Task statement: Scan the entries and state how many lines contain "finite". Write no other text.
Top of Input data
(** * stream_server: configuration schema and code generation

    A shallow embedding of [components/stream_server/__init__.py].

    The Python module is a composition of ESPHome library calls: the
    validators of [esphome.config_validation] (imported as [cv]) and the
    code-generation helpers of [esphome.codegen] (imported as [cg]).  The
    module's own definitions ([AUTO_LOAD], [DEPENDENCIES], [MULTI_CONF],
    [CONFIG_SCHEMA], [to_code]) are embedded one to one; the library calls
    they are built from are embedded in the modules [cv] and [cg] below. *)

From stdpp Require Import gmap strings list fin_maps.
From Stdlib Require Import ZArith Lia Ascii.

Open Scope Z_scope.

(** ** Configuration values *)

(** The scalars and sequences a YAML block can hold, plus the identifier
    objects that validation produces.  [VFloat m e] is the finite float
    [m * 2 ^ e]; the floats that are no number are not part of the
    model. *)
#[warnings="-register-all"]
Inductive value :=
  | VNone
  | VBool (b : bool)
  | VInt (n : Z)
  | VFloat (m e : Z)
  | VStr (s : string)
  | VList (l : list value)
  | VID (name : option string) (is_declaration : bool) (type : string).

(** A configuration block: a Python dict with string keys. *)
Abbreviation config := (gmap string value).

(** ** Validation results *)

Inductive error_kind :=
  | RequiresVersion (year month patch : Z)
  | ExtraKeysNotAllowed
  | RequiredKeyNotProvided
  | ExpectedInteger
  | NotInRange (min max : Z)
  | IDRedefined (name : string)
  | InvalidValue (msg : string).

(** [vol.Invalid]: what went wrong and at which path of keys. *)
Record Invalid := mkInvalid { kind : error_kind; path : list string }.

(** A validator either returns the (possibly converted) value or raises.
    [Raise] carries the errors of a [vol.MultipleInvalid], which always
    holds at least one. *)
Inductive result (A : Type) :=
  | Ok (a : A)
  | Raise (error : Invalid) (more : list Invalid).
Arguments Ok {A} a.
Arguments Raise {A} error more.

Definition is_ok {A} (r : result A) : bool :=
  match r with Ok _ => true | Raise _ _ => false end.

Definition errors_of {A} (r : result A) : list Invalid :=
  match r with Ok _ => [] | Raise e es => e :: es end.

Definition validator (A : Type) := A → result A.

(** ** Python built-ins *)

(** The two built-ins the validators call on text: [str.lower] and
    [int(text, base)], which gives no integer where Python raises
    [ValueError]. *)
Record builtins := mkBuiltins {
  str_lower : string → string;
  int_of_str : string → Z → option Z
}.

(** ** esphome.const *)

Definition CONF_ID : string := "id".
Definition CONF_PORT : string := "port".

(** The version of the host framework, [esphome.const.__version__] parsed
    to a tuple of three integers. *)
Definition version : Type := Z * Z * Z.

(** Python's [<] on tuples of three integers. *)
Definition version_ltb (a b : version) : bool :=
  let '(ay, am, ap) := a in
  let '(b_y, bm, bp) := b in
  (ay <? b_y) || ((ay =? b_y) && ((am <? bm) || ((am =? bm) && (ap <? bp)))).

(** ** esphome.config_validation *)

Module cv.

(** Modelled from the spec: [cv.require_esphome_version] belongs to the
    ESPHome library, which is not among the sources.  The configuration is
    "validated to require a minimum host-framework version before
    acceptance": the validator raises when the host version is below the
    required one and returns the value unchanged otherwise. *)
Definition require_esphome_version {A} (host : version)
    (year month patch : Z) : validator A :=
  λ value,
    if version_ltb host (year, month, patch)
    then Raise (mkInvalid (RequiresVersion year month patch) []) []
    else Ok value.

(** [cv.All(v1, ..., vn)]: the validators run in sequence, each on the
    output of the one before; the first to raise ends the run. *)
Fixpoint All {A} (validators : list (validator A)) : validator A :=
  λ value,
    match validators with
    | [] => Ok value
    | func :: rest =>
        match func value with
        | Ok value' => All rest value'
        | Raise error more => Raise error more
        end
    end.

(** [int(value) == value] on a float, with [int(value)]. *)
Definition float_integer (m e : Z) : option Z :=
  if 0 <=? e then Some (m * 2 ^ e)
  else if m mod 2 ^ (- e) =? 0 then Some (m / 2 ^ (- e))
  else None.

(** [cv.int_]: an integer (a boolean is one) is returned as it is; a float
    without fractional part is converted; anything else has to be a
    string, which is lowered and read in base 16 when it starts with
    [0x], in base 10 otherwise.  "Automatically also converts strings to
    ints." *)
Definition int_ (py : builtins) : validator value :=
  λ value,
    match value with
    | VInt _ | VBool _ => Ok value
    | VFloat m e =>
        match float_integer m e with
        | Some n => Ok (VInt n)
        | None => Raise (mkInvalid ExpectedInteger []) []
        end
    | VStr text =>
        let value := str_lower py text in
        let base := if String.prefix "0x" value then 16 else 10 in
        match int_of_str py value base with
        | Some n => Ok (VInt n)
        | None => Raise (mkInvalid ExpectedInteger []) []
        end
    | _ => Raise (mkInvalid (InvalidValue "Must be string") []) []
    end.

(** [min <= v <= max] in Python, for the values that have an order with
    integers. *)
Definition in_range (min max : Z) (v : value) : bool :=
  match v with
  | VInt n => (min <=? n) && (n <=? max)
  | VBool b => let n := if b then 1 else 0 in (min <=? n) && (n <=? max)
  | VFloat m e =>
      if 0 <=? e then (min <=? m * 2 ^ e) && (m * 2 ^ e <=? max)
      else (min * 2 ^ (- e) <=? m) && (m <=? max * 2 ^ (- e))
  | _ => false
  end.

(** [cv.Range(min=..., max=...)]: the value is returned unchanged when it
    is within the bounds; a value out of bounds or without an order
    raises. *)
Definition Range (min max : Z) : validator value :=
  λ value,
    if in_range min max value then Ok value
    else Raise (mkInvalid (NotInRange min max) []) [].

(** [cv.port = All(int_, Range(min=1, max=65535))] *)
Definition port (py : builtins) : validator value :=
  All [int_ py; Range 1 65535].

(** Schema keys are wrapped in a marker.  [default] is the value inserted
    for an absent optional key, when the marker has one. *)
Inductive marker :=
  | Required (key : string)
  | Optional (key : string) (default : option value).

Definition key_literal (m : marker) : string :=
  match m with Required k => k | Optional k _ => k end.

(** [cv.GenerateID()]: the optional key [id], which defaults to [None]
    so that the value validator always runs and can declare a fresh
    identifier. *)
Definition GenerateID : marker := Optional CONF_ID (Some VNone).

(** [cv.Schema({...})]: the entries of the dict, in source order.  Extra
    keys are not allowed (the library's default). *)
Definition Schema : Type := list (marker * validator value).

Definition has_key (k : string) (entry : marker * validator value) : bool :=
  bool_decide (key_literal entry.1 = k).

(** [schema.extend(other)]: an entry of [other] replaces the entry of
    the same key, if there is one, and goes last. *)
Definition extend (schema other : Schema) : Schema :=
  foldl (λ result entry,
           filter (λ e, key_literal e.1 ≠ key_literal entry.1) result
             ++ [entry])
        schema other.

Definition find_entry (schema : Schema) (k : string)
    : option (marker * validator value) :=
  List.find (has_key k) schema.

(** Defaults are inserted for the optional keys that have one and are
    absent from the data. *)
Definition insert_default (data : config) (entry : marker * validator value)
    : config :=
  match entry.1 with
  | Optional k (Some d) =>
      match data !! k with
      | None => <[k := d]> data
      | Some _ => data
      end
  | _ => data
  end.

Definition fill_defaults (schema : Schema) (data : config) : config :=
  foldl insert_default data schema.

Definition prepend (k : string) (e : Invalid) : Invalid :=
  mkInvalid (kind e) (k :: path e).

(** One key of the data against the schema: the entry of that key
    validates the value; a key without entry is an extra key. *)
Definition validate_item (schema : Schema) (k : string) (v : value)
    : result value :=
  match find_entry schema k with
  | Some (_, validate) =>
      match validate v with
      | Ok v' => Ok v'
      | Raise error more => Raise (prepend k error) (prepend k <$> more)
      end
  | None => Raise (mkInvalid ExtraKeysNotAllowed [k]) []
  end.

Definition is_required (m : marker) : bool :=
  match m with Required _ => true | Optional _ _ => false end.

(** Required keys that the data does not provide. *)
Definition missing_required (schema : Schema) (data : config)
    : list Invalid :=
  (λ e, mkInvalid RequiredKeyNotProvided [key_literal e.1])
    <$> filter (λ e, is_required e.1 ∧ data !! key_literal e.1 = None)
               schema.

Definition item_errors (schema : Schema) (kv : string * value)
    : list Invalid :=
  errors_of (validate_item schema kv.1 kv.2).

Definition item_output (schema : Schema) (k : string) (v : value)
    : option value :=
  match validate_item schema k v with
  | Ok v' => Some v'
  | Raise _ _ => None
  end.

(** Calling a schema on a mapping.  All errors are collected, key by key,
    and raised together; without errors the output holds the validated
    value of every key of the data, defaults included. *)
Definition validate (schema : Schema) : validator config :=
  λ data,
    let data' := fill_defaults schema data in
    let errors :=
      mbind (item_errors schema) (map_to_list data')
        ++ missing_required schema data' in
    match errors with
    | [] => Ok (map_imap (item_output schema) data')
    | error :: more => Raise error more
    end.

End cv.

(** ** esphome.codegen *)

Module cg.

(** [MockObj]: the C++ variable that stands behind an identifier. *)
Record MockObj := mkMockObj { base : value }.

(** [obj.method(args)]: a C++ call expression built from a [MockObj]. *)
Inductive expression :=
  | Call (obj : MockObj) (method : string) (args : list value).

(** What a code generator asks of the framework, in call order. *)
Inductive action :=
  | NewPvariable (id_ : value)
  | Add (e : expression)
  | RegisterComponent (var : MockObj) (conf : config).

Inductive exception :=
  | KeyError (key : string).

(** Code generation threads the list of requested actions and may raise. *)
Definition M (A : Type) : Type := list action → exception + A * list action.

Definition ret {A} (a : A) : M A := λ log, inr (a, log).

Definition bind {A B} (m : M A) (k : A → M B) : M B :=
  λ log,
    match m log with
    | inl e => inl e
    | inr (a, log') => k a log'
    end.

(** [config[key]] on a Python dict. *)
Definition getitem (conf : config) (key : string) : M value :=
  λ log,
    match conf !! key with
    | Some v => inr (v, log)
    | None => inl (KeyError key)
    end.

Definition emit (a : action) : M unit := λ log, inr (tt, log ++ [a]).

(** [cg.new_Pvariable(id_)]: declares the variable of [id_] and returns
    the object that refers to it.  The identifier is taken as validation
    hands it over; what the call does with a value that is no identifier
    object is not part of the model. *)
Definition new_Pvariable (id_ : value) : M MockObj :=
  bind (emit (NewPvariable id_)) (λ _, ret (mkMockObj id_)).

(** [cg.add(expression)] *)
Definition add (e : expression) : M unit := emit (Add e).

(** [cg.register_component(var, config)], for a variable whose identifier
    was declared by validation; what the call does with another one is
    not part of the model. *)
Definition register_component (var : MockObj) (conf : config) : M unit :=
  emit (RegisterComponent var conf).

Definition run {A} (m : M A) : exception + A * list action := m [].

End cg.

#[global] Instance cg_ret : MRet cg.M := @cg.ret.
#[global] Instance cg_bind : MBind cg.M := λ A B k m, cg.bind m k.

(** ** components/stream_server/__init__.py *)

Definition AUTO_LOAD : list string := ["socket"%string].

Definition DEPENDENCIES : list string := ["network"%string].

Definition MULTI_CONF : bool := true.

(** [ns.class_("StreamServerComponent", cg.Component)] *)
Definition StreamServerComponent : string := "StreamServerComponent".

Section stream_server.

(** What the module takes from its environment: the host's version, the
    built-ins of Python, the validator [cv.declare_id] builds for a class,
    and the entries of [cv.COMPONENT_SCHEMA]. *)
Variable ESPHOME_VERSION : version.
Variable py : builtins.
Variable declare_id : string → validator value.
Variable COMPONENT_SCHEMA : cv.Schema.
Bottom of Input data
Top of Input data
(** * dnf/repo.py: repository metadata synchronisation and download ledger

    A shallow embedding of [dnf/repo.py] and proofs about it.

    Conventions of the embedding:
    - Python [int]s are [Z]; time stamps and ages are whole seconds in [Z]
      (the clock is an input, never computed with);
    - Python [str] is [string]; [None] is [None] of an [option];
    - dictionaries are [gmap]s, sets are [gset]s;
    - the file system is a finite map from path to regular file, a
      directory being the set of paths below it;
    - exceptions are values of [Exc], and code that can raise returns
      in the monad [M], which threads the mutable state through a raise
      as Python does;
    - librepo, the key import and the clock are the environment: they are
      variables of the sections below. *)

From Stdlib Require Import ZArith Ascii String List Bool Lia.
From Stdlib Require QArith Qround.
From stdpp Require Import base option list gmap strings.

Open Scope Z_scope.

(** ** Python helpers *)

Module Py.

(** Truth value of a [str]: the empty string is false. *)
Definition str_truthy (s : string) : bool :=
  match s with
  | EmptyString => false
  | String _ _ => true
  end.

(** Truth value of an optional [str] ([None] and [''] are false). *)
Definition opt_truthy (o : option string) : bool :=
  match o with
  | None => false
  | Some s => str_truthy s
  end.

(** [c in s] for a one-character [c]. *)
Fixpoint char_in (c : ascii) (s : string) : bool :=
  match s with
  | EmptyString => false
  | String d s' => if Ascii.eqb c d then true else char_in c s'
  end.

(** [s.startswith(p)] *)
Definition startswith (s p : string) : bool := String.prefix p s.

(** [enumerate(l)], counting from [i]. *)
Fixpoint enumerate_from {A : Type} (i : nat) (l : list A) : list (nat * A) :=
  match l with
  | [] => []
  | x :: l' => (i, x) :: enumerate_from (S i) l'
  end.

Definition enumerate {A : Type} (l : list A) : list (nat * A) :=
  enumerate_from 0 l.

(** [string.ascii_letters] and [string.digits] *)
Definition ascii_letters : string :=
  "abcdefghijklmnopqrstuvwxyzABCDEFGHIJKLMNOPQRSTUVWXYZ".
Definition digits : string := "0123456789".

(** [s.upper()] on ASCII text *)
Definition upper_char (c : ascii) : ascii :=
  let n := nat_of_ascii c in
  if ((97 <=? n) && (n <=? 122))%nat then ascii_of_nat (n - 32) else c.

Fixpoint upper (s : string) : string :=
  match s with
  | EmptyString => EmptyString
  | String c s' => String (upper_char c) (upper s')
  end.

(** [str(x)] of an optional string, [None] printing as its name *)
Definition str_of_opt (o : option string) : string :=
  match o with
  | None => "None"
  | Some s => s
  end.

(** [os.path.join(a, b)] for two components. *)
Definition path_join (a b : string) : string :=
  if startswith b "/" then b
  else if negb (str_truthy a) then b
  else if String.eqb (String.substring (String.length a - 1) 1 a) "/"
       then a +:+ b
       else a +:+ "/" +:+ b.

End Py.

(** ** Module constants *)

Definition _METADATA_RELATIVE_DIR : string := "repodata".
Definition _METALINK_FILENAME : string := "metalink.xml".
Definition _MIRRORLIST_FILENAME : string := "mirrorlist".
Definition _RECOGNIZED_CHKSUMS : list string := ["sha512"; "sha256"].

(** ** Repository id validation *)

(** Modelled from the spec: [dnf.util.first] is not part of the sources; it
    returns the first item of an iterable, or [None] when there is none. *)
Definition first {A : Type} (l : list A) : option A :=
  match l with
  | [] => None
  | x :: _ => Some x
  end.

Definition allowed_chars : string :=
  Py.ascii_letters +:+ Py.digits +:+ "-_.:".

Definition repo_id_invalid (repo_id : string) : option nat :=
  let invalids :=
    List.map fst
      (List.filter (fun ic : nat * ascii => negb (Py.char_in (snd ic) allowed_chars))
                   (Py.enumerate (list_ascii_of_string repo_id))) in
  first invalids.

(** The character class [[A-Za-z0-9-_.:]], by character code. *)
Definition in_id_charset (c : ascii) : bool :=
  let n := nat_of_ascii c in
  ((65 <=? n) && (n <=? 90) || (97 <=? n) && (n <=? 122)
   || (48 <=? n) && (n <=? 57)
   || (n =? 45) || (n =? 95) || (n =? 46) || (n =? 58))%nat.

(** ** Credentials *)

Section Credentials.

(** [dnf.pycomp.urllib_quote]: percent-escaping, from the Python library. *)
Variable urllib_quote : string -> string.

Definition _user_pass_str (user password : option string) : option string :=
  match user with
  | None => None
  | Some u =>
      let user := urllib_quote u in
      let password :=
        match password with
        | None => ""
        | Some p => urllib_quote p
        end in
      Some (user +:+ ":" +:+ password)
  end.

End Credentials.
Bottom of Input data
Top of Input data
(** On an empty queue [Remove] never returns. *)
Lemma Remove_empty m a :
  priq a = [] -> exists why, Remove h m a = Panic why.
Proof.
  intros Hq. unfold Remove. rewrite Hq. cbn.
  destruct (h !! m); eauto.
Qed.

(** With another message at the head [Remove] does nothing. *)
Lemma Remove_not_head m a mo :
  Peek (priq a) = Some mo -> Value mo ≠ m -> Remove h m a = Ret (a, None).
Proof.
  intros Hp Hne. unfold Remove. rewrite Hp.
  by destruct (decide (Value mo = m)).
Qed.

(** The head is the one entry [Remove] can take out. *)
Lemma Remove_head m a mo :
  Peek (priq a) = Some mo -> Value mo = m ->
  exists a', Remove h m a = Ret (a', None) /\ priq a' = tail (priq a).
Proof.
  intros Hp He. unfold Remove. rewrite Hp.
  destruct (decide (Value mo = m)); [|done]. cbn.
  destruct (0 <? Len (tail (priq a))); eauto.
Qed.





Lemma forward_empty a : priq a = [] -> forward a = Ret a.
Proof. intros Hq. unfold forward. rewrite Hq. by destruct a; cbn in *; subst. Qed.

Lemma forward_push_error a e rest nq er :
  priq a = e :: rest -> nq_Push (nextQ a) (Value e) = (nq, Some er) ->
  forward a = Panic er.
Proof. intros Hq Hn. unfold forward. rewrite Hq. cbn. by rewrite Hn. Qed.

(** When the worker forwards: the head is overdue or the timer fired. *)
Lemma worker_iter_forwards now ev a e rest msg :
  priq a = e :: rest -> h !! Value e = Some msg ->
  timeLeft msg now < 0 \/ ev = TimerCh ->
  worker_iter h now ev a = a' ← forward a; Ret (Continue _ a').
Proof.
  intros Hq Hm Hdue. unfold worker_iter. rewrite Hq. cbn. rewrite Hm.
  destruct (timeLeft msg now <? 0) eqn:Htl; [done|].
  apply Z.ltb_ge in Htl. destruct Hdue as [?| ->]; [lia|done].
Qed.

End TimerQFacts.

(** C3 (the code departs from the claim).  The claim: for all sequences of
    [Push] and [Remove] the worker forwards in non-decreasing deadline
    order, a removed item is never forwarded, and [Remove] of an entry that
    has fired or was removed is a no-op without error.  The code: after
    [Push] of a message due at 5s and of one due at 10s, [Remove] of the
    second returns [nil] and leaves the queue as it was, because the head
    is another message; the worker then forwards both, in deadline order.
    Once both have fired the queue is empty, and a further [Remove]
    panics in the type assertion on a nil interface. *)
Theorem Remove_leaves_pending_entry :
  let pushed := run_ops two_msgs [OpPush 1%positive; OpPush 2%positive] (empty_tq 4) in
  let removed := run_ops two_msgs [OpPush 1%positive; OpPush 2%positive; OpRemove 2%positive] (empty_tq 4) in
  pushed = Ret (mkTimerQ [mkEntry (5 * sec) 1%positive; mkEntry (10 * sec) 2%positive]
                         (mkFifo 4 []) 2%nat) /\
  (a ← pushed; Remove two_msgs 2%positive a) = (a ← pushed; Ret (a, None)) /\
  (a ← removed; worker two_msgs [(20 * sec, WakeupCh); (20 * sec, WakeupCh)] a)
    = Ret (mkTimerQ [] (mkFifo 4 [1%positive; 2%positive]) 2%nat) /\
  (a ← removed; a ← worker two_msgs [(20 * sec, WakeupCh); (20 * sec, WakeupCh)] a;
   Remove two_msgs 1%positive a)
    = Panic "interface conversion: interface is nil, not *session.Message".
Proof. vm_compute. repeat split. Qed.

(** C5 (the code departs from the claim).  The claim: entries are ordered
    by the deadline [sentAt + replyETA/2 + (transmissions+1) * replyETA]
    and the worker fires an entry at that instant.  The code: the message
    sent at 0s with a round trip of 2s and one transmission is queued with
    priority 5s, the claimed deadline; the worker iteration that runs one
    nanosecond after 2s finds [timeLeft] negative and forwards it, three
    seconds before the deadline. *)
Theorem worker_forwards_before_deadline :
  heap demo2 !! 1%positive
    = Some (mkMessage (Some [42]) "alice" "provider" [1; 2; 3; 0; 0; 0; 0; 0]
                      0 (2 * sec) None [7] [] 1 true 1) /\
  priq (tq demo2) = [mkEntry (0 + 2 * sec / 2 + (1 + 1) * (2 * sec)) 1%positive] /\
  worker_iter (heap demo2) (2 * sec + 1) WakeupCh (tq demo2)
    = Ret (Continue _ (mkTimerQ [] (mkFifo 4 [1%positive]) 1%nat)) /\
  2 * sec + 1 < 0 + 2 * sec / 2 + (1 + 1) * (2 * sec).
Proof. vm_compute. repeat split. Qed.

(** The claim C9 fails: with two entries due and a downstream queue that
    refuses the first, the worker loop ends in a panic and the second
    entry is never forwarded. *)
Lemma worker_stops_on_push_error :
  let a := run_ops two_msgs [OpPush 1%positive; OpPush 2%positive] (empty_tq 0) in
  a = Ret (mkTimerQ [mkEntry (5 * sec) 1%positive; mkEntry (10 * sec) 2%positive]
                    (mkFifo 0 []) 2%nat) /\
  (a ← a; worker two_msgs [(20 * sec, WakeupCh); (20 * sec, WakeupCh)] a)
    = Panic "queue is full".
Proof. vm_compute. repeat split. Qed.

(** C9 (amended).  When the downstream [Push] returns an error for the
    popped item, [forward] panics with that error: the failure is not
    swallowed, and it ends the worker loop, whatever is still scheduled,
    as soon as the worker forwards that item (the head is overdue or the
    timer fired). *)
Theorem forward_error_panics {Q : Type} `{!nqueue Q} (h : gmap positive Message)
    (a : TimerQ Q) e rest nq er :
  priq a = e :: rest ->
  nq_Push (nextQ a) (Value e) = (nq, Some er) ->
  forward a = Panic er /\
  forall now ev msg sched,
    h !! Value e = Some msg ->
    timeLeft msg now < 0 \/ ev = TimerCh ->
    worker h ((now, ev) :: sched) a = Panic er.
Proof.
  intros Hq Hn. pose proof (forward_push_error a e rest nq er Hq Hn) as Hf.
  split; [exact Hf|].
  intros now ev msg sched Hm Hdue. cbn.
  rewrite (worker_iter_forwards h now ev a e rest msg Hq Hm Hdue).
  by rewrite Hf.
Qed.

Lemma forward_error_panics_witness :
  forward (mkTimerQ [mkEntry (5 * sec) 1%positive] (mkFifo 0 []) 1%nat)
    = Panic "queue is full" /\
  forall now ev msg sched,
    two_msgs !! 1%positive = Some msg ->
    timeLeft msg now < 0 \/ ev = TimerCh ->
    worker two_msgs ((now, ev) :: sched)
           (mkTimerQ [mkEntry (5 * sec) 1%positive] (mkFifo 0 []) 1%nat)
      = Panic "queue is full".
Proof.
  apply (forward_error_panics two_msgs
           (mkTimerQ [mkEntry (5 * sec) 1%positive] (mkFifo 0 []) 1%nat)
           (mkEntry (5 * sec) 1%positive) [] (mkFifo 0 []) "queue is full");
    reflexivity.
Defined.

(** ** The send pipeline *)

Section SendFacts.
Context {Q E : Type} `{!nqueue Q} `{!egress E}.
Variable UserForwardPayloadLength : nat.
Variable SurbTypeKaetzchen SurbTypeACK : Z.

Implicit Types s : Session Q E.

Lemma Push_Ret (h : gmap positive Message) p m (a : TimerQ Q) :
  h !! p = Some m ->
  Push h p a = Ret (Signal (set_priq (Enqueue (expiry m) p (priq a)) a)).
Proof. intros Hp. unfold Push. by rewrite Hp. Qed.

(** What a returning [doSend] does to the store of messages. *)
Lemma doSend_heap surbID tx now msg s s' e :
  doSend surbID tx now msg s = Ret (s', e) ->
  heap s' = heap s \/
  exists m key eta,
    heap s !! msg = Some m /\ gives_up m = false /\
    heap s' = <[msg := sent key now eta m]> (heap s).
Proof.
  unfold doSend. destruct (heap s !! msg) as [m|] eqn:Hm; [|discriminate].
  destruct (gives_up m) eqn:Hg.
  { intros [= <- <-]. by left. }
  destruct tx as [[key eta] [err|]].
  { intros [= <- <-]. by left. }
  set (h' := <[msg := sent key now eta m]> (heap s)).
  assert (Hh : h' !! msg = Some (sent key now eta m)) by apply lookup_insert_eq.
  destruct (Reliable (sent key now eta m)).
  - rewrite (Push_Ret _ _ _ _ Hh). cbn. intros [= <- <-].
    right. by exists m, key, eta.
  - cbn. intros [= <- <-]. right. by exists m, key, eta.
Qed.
Bottom of Input data
Solution for this problem: 2